-- PROVIDED INFORMATION --
^^^^^^^^^^^^^^^^
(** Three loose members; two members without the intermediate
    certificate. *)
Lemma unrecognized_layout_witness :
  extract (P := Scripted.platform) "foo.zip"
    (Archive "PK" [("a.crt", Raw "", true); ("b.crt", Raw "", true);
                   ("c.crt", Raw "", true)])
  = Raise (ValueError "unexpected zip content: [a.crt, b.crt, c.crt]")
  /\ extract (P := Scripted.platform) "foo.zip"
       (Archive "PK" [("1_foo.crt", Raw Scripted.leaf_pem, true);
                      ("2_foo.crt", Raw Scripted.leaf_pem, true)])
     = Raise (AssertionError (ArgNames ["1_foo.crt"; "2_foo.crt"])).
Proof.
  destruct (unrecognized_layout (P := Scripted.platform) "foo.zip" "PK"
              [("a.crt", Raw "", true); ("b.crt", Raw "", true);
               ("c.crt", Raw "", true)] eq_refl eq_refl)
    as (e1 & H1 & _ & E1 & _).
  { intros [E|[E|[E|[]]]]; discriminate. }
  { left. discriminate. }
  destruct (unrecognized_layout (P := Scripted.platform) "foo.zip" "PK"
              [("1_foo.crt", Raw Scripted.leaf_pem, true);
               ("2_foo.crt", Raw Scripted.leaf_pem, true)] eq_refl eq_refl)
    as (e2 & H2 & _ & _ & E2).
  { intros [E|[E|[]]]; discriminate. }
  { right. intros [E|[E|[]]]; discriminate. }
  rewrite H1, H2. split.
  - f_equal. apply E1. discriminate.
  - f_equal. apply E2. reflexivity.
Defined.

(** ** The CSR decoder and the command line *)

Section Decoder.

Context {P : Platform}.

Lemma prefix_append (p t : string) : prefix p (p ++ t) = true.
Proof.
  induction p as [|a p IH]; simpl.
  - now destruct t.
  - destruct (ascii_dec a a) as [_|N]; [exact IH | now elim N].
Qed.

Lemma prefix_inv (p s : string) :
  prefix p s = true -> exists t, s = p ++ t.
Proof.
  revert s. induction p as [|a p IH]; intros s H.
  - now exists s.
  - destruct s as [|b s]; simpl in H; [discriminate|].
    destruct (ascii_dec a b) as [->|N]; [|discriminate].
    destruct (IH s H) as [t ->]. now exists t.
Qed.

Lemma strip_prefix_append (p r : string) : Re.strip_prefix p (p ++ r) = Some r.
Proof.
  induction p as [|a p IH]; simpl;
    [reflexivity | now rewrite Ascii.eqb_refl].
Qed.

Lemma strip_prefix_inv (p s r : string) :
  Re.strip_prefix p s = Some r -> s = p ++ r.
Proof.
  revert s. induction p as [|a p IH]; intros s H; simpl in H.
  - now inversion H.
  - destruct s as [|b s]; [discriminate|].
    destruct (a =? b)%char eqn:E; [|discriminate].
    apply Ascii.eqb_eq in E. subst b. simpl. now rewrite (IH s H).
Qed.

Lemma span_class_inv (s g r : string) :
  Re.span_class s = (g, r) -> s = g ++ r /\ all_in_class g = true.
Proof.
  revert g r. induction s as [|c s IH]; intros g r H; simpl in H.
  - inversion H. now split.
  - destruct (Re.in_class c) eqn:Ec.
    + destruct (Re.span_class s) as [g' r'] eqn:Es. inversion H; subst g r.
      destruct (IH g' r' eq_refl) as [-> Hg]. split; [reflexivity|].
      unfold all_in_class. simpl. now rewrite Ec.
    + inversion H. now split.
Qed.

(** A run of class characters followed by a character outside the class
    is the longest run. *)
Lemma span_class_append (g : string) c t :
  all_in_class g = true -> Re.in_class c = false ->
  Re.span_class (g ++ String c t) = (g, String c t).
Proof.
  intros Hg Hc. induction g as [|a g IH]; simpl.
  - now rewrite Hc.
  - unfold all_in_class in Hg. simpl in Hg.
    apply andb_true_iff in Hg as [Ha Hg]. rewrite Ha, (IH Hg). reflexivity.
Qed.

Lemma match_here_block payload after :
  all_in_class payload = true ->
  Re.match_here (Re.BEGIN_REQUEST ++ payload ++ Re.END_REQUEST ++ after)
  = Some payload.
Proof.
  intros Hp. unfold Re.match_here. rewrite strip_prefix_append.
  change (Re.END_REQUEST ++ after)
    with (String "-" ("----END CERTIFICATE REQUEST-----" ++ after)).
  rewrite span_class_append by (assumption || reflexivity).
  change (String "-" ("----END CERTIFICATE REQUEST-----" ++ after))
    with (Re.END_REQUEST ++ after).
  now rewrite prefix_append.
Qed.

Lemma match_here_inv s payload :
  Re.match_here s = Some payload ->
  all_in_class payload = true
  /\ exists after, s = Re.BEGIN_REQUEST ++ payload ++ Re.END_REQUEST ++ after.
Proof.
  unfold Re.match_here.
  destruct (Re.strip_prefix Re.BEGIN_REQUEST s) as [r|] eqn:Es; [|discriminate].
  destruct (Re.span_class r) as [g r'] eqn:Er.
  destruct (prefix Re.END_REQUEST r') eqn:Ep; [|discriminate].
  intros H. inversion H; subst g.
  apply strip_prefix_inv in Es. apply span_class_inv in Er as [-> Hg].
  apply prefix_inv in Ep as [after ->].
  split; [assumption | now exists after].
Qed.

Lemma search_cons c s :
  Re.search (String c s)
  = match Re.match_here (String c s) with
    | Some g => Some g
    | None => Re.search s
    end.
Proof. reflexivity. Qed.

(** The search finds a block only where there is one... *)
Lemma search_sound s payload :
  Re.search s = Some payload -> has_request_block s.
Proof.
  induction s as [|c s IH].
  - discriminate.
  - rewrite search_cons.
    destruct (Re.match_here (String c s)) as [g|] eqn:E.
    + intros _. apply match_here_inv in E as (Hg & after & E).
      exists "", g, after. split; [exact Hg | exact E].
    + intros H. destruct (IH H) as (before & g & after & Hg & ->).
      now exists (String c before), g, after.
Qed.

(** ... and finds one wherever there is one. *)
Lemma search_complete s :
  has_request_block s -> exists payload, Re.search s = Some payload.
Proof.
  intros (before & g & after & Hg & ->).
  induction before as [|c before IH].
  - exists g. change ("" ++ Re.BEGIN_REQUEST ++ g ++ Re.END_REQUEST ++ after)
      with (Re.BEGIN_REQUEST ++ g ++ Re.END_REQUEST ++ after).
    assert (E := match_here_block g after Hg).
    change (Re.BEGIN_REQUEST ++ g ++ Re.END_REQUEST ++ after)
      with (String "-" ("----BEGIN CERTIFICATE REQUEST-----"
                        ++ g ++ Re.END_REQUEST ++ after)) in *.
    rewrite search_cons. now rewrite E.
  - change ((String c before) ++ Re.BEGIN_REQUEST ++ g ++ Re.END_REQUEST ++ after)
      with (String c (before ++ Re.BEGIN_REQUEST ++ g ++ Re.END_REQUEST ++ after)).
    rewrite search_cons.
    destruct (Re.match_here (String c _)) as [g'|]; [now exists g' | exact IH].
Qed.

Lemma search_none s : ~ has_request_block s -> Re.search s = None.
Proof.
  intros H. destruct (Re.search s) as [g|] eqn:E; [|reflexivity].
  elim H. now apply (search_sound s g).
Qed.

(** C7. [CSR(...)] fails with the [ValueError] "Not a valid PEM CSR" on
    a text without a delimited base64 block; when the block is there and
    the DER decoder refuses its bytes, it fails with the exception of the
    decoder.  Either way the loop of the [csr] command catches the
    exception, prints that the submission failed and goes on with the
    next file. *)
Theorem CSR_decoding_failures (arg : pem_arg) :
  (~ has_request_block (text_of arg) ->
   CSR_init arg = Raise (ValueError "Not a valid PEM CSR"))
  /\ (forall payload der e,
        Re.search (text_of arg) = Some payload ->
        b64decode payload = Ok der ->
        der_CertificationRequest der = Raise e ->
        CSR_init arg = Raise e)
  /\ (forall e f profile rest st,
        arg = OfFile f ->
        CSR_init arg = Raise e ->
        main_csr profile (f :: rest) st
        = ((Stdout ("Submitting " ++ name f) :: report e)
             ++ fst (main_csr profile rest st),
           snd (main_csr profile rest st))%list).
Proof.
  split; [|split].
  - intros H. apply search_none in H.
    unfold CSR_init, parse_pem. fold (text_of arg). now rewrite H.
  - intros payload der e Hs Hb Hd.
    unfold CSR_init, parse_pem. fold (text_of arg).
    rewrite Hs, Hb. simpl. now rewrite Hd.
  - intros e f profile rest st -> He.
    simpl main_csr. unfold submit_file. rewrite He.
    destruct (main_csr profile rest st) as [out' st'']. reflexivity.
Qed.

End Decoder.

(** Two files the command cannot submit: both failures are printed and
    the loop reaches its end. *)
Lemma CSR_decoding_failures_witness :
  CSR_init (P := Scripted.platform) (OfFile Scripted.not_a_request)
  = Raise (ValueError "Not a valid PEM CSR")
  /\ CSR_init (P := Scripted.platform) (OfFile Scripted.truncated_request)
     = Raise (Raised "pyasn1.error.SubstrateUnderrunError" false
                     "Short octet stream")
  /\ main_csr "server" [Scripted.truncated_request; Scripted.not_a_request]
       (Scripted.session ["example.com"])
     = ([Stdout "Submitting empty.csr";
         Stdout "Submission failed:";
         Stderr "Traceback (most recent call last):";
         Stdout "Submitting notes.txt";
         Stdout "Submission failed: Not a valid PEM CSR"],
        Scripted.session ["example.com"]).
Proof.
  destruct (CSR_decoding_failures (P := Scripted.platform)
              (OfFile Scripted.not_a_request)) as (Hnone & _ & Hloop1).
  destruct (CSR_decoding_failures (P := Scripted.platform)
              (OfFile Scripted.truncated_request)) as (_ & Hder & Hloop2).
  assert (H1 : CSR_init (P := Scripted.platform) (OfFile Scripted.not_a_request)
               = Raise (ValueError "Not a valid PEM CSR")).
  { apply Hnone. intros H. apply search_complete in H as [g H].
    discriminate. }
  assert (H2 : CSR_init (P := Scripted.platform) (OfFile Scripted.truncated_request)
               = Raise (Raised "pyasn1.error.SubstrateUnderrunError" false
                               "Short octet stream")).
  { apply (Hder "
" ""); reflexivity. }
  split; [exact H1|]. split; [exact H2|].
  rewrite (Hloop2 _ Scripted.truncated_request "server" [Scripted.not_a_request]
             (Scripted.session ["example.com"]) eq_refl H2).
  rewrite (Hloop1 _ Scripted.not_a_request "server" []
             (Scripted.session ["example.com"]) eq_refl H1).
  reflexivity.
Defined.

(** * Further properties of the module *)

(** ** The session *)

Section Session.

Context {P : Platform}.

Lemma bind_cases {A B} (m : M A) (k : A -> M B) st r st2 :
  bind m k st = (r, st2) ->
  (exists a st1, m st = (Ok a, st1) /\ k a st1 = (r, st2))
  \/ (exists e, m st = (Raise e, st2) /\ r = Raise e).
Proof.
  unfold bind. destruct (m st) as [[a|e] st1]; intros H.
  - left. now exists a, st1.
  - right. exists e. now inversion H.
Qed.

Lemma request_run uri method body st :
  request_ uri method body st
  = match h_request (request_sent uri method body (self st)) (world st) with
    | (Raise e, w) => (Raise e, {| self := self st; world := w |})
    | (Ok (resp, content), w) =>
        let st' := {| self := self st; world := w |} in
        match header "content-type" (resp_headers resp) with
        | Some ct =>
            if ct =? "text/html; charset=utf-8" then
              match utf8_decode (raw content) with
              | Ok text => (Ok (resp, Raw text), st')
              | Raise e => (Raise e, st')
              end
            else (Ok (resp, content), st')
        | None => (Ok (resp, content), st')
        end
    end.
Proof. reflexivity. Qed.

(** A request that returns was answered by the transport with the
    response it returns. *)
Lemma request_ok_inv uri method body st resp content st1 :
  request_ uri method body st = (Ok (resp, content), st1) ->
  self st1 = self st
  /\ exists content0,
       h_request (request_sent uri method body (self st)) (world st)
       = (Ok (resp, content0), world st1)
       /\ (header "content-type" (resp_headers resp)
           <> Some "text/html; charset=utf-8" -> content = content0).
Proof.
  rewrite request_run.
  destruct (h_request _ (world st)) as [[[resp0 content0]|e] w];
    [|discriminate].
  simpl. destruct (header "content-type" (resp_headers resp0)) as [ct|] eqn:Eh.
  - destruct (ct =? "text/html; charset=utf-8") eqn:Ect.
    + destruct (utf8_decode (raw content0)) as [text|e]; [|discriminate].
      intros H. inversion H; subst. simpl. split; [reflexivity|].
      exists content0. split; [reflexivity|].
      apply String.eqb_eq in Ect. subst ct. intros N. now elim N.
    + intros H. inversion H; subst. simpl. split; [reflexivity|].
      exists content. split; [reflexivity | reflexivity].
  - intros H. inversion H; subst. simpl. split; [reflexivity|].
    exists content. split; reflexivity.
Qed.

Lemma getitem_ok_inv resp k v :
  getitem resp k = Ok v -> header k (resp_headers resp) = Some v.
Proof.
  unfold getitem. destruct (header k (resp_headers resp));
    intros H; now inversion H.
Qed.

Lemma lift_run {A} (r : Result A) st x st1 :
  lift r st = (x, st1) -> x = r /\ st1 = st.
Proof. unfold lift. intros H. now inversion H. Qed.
^^^^^^^^^^^^^^^^
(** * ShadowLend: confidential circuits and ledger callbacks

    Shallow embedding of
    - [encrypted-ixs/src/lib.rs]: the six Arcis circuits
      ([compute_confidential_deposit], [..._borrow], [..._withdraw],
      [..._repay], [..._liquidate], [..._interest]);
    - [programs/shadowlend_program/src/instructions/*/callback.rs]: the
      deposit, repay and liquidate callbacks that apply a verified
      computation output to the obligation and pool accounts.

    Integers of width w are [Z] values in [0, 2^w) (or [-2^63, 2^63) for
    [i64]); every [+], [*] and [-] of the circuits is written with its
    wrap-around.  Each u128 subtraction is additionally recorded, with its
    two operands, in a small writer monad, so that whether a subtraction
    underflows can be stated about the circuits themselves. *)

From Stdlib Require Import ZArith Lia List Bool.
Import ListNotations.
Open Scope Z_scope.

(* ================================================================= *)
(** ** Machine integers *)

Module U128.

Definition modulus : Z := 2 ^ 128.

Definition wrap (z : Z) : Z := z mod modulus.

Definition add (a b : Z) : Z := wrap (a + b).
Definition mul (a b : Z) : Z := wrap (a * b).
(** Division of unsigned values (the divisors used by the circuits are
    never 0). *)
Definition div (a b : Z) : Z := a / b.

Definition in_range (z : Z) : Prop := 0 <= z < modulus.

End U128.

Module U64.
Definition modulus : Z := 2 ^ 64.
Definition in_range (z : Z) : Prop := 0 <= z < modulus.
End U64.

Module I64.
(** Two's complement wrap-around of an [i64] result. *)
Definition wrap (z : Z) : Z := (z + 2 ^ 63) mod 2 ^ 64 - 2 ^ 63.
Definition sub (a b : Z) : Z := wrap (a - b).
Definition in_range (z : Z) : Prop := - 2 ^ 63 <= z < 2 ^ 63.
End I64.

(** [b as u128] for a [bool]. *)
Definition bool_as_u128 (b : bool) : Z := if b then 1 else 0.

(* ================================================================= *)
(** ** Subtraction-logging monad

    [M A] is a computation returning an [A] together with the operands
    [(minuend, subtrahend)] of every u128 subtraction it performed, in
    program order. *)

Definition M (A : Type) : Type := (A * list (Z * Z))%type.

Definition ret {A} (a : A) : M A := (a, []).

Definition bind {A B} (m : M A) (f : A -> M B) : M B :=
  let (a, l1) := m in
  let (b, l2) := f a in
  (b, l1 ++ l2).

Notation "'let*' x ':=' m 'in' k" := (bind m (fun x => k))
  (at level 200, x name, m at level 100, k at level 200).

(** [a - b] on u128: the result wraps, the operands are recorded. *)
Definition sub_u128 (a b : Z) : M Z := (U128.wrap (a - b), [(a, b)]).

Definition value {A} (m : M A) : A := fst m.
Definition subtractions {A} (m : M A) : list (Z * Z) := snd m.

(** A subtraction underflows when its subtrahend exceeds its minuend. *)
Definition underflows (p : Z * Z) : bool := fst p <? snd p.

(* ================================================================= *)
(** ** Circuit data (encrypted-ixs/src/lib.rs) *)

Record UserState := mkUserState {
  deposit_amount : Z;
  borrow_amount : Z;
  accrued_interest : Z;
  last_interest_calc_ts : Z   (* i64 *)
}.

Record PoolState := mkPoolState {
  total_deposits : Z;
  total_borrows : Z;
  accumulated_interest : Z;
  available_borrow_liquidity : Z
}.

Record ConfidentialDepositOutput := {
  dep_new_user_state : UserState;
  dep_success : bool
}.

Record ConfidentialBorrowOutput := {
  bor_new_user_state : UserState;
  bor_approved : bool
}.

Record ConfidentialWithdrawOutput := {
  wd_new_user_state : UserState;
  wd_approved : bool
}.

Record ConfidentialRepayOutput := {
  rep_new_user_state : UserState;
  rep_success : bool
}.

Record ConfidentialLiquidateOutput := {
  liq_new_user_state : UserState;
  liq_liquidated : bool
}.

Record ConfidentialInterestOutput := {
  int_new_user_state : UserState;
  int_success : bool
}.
^^^^^^^^^^^^^^^^
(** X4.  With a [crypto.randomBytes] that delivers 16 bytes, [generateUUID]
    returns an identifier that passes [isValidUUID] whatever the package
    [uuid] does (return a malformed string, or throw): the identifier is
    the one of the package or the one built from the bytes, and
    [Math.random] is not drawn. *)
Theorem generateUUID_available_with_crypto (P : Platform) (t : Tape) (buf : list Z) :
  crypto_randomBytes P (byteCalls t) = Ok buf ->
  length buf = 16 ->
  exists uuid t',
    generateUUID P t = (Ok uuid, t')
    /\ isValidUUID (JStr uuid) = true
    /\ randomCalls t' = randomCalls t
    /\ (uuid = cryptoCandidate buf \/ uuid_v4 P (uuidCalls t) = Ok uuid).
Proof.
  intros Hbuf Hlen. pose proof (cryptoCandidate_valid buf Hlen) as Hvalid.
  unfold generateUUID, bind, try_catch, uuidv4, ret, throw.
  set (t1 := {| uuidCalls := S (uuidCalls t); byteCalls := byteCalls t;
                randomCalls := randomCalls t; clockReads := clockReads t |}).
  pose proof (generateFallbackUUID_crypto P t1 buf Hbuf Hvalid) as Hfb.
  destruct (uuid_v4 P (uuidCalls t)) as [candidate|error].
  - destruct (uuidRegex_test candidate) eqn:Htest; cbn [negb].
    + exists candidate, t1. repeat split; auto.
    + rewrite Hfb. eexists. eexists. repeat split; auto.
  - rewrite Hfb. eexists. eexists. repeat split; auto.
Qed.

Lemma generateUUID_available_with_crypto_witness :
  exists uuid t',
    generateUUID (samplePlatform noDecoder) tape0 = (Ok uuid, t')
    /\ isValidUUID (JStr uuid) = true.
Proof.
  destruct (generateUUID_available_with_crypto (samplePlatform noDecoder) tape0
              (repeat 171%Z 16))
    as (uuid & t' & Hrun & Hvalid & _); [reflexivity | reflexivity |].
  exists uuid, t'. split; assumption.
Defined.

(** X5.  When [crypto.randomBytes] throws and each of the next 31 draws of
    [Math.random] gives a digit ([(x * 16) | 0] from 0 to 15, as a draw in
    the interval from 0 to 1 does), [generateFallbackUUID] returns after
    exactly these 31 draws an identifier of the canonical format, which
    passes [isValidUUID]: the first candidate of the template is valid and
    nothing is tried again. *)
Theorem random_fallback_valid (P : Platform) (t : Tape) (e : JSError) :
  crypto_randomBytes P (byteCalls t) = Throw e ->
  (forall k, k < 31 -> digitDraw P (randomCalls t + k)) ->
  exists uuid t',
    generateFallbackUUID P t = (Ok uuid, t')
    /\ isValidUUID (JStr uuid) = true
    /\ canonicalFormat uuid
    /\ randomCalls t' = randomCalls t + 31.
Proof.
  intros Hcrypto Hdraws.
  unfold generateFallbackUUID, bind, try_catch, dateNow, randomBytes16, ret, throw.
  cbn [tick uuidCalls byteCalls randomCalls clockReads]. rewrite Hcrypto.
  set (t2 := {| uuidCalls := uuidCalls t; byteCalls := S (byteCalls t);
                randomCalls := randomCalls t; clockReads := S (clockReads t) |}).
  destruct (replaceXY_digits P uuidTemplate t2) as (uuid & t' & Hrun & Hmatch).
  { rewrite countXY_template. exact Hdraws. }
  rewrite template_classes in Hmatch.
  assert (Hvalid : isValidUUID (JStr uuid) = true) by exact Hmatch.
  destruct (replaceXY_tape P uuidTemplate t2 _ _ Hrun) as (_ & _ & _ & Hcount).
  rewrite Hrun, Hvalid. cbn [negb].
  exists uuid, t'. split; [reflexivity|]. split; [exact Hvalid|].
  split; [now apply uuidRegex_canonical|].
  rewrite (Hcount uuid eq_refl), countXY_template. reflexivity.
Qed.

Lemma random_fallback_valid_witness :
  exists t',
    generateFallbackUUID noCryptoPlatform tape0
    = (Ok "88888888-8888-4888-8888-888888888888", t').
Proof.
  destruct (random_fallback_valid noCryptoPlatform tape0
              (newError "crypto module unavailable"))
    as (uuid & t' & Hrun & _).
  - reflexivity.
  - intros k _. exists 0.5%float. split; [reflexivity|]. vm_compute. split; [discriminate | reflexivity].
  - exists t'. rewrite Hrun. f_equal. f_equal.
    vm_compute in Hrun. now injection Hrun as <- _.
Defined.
^^^^^^^^^^^^^^^^
Out of the entries above, write out only the lines between the line holding "der_CertificationRequest der = Raise" and the line holding "unfold CSR_init, parse_pem. fold (text_of arg). now", inclusive, each exactly as given.

        der_CertificationRequest der = Raise e ->
        CSR_init arg = Raise e)
  /\ (forall e f profile rest st,
        arg = OfFile f ->
        CSR_init arg = Raise e ->
        main_csr profile (f :: rest) st
        = ((Stdout ("Submitting " ++ name f) :: report e)
             ++ fst (main_csr profile rest st),
           snd (main_csr profile rest st))%list).
Proof.
  split; [|split].
  - intros H. apply search_none in H.
    unfold CSR_init, parse_pem. fold (text_of arg). now rewrite H.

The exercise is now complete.